I journaled a lot about this pen.

This pen represents my writing career. Big, unwieldy, a really cool evocative special edition, weird shape, facets do not align, it’s full of stars and feels amazing in the hand, wrong nib/piston/size/everything. Sold out, an object of desire, but at close look - hey maybe not this particular one? Kept trying to make it work. Exhausted. Can’t part with it. Sunk cost fallacy? [from my personal journal, and also conversations with pen friends]

I have more readers now than I did when I started the blog, and posting personally raw things no longer feels all that great, but maybe this will be worth it to someone. Some special objects represent the big things in life. Love, heartbreak, home, triumph. If these objects break, or do not work as they should, it can be painful. Losing one’s wedding ring or breaking grandma’s special saucer can feel monumental, beyond the immediate logical impact of such an event. It’s magical thinking, but our lives are full of it.

Scibo M Flex nib beauty shot

Over the years, I put a lot of soul into my creative writing.

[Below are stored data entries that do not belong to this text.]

(* ===== verification/LiveBookThms.v ===== *)
(** * What the live book guarantees

    The abstract book is a finite map from price to quantity that the server
    owns; [feed] is its history, one revision per sequence number.  The hook
    refines it: whatever frames it receives, late, repeated or out of order,
    the ladder it renders is the ladder of one revision of the server's book,
    provided the first frame it applies is a snapshot. *)

From S2P Require Import Prelude JsNum JsText FloatFacts JsColl Contract Browser WsClient WsClientFacts LiveBook.
From Stdlib Require Import SpecFloat Sorted.
From stdpp Require Import gmap strings sorting.
#[local] Open Scope Z_scope.

(** ** The abstract book *)

Abbreviation Book := (gmap string string).

Definition book_delta (b : Book) (levels : list OrderbookLevel) : Book :=
  foldl (fun b l => if qty_is_zero l.2 then delete l.1 b else <[l.1 := l.2]> b) b levels.

(** The concrete [Map] represents the abstract book. *)
Definition represents (m : list OrderbookLevel) (b : Book) : Prop :=
  jm_wf m /\ forall p, jm_get p m = b !! p.

Lemma applyDelta_represents m b levels :
  represents m b -> represents (applyDelta m levels) (book_delta b levels).
Proof.
  revert m b. induction levels as [|[p q] levels IH]; simpl; intros m b [Hwf Hg]; [done|].
  apply IH. destruct (qty_is_zero q).
  - split; [by apply jm_delete_wf|]. intros p'. rewrite jm_get_delete, Hg.
    case_decide; by simplify_map_eq.
  - split; [by apply jm_set_wf|]. intros p'. rewrite jm_get_set, Hg.
    case_decide; by simplify_map_eq.
Qed.

Lemma represents_elem m b p q : represents m b -> (p, q) ∈ m <-> b !! p = Some q.
Proof. intros [Hwf Hg]. by rewrite <- Hg, jm_get_elem. Qed.

Lemma represents_perm m b : represents m b -> m ≡ₚ map_to_list b.
Proof.
  intros Hr. apply NoDup_Permutation.
  - destruct Hr as [Hwf _]. by apply NoDup_fmap_1 in Hwf.
  - apply NoDup_map_to_list.
  - intros [p q]. rewrite (represents_elem m b p q Hr). symmetry. apply elem_of_map_to_list.
Qed.

(** ** The ladder *)

Definition price_finite (l : OrderbookLevel) : Prop := num_isFinite (Number_of_string l.1) = true.

(** [better a b]: a strictly better price for the side. *)
Definition bid_better (a b : OrderbookLevel) : bool := SFltb (Number_of_string b.1) (Number_of_string a.1).
Definition ask_better (a b : OrderbookLevel) : bool := SFltb (Number_of_string a.1) (Number_of_string b.1).

Lemma bid_after_better a b : price_finite a -> price_finite b -> bid_after a b = bid_better b a.
Proof. intros. apply num_sub_pos; auto using Number_of_string_valid. Qed.
Lemma ask_after_better a b : price_finite a -> price_finite b -> ask_after a b = ask_better b a.
Proof. intros. apply num_sub_pos; auto using Number_of_string_valid. Qed.

Lemma not_better_trans (f : OrderbookLevel -> number) a b c :
  num_isNaN (f a) = false -> num_isNaN (f b) = false -> num_isNaN (f c) = false ->
  SFltb (f b) (f a) = false -> SFltb (f c) (f b) = false -> SFltb (f c) (f a) = false.
Proof.
  intros Ha Hb Hc. rewrite !num_ltb_negb_leb, !negb_false_iff by done.
  intros H1 H2. by eapply num_leb_trans.
Qed.

Lemma better_asym (x y : number) : SFltb x y = true -> SFltb y x = false.
Proof.
  intros (Hx & Hy & Hk)%num_ltb_key. apply not_true_iff_false. intros (_ & _ & Hk')%num_ltb_key.
  eapply key_lt_irrefl, key_lt_trans; eauto.
Qed.

Lemma price_not_nan l : price_finite l -> num_isNaN (Number_of_string l.1) = false.
Proof. unfold price_finite. by destruct (Number_of_string l.1). Qed.

Lemma bid_consistent : gt_consistent bid_after price_finite.
Proof.
  split.
  - intros x y Hx Hy. rewrite !bid_after_better by done. apply better_asym.
  - intros x y z Hx Hy Hz. rewrite !bid_after_better by done. unfold bid_better. intros H1 H2.
    apply (not_better_trans (fun l => Number_of_string l.1) z y x); auto using price_not_nan.
Qed.

Lemma ask_consistent : gt_consistent ask_after price_finite.
Proof.
  split.
  - intros x y Hx Hy. rewrite !ask_after_better by done. apply better_asym.
  - intros x y z Hx Hy Hz. rewrite !ask_after_better by done. unfold ask_better. intros H1 H2.
    apply (not_better_trans (fun l => Number_of_string l.1) x y z); auto using price_not_nan.
Qed.

(** The contract of a rendered ladder: levels of the book, best first, no
    duplicate price, all of them when they fit in [depth], and otherwise no
    level left out is better than one shown. *)
Record ladder_of (depth : nat) (better : OrderbookLevel -> OrderbookLevel -> bool) (b : Book)
    (l : list OrderbookLevel) : Prop := {
  lo_sorted : StronglySorted (fun x y => better y x = false) l;
  lo_nodup : NoDup (l.*1);
  lo_sound : forall p q, (p, q) ∈ l -> b !! p = Some q;
  lo_length : length l = Nat.min depth (size b);
  lo_best : forall p q x, b !! p = Some q -> (p, q) ∉ l -> x ∈ l -> better (p, q) x = false
}.

Definition prices_finite (b : Book) : Prop := forall p q, b !! p = Some q -> price_finite (p, q).

Lemma StronglySorted_impl_in {A} (R R' : A -> A -> Prop) (P : A -> Prop) l :
  Forall P l -> (forall x y, P x -> P y -> R x y -> R' x y) -> StronglySorted R l -> StronglySorted R' l.
Proof.
  intros HP HR. induction 1 as [|x l Hs IH Hfa]; constructor; apply Forall_cons in HP as [Hx HP].
  - by apply IH.
  - rewrite Forall_forall in *. intros y Hy. apply HR; auto.
Qed.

I’ve been critically acclaimed, but never had a big contract, or even a big award, despite many shortlists and accolades over the years. My writing has been tremendously meaningful to a small group of people. I know I changed lives, but I also never had much of a reach. Perhaps that’s a regular pattern of a multiply marginalized queer author. I reached a point of exhaustion. I tried to quit. I have not quit. I’m here among you writing about fountain pens, but I doubt that Big Pen Opportunities are coming my way — I’ll be forever writing about how the sound of the nib on paper reminds me of shadows cast by magical libraries, when many readers are simply looking for barrel measurements.

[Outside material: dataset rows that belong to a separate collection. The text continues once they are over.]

Definition upd_clients (f : list ClientState -> list ClientState) : W unit := fun w =>
  (Ok tt, mkSim (sm_mock w) (sm_server w) (f (sm_clients w)) (sm_intervals w) (sm_armed w) (sm_nextTimer w)).

(** [intervals.push(setInterval(...))]. *)
Definition push_timer (t : Timer) : W unit := fun w =>
  (Ok tt, mkSim (sm_mock w) (sm_server w) (sm_clients w) (sm_intervals w ++ [sm_nextTimer w])
            (sm_armed w ++ [(sm_nextTimer w, t)]) (S (sm_nextTimer w))).

Definition send_frame (m : WsMessage) (c : ClientState) : ClientState :=
  mkClientState (cs_socket c) (cs_subs c) (cs_frames c ++ [m]).

(** At most one copy per client, whatever it subscribes to. *)
Definition broadcast (channelFilter : string -> bool) (payload : WsMessage) : W unit :=
  upd_clients (map (fun c => if existsb channelFilter (cs_subs c) then send_frame payload c else c)).

Definition tick_book (marketId : MarketId) : W unit :=
  let* d := on_mock (mutateBook rnd now marketId) in
  broadcast (fun ch => String.eqb ch ("orderbook." +:+ marketId))
    (MDelta (mkWsDelta ("orderbook." +:+ marketId) (bd_sequence d) (bd_bids d) (bd_asks d) (bd_tsNs d))).

Definition scheduleTrade (marketId : MarketId) : W unit :=
  let* r := on_mock random in
  push_timer (TTrade marketId (nint 400 + r * nint 800)%num).

Definition tick_trade (marketId : MarketId) : W unit :=
  let* t := on_mock (spawnTrade rnd now toString36 marketId) in
  let* _ := broadcast (fun ch => String.eqb ch ("trades." +:+ marketId))
    (MTrade (mkWsTrade ("trades." +:+ marketId) (pt_id t) (pt_price t) (pt_qty t) (pt_side t) (pt_tsNs t))) in
  scheduleTrade marketId.

Definition tick_oracle (marketId : MarketId) : W unit :=
  let* price := on_mock (oraclePrice marketId) in
  let* t1 := on_mock nowNs in
  let* t2 := on_mock nowNs in
  let* _ := broadcast (fun ch => String.eqb ch ("oracle." +:+ marketId))
    (MOracle (mkWsOracle ("oracle." +:+ marketId) price "5.0" (nsStr t1) (nsStr t2))) in
  on_mock (refreshMarks now).

(** [Math.max(-15, Math.min(15, rate))]. *)
Definition clamp_rate {A} `{Arith A} (rate : A) : A := n_max (nint (-15)) (n_min (nint 15) rate).

Definition tick_funding (marketId : MarketId) : W unit :=
  let* m := on_mock (get_market marketId) in
  let* r := on_mock random in
  let f := ms_funding m in
  let rate := clamp_rate (fs_currentRateBps f + (r - n_lit 5 (-1)) * n_lit 4 (-1))%num in
  let* _ := on_mock (put_market marketId
    (with_ms_funding (mkFundingState rate (fs_nextSettlementTsNs f) (fs_history f)) m)) in
  let* t := on_mock nowNs in
  broadcast (fun ch => String.eqb ch ("funding." +:+ marketId))
    (MFunding (mkWsFunding ("funding." +:+ marketId) rate (nsStr (fs_nextSettlementTsNs f)) (nsStr t))).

How many of you are still following me on this journey?

Journaling about the pen. Again.

In 2024, I decided to reink the A Riveder Le Stelle and give it another go. And if not, I would sell it.

In the semidarkness, the boats were older than Romiy remembered them – gnawed by time and by moss, small white conch-shells growing in the gaps of the porous wood. The shells were slender, elongated, and curving like tiny spiraling domes, and Romiy’s hand stole to touch one as if it was the magical spindle to prick them and send them to sleep right here on the pier. [from my current fiction WIP]

Scribo Feel A Riveder Le Stelle on top of my books.

The piston turns well. The pen fills. Having three different Scribo nibs now (EF 18k, F18k, and M 14k) I am no longer worried that the wet M 14k nib is not the One True Nib. Sure, I probably would have been happier with an F Flex, but the M Flex is a nib that’s unique to the gathering, and it’s really distinctive. I still have so many feelings about this pen. And yes, I’m very much writing with it again.

Additionally, Putin’s regime targeted the LGBTQIA+ community through increasingly severe legislation that expanded the propaganda law (December 2022), banned gender transition (July 2023) and declared the international LGBTQIA+ community an extremist organization (November 2023). This directly affected language in use – from the frequency of forms in use, to the possibility of using such forms openly without fear of legal retribution. [from my current academic WIP].

I figured out something weird, too: if I put on noise-cancelling headphones, the pencil-like sound goes away, and I’m left with a bouncy, distinctively soft feeling of the nib as it’s pressed to the paper; a sense of bewildered delight. The nib can probably be adjusted slightly to help me deal with the sound without headphones - which means that my path to improving this pen is not over.

I saw a meme the other day, it went like this:

It was perhaps relatable, but it just made me sad. I have a lot of purpose in my life, but I’m also struggling with my health and with burnout. Purpose comes from desire. The nature of desire is elusive. Depression and trauma and loss all muffle desire until we are left alone in an empty field of rain. I learned lately to hold on to my own desire. One cannot endlessly draw from the well and expect it to always renew. We have to nurture ourselves. Even if we’re not as advertised or slightly off-kilter or in need of a nib tune, we can still hope to see the stars again.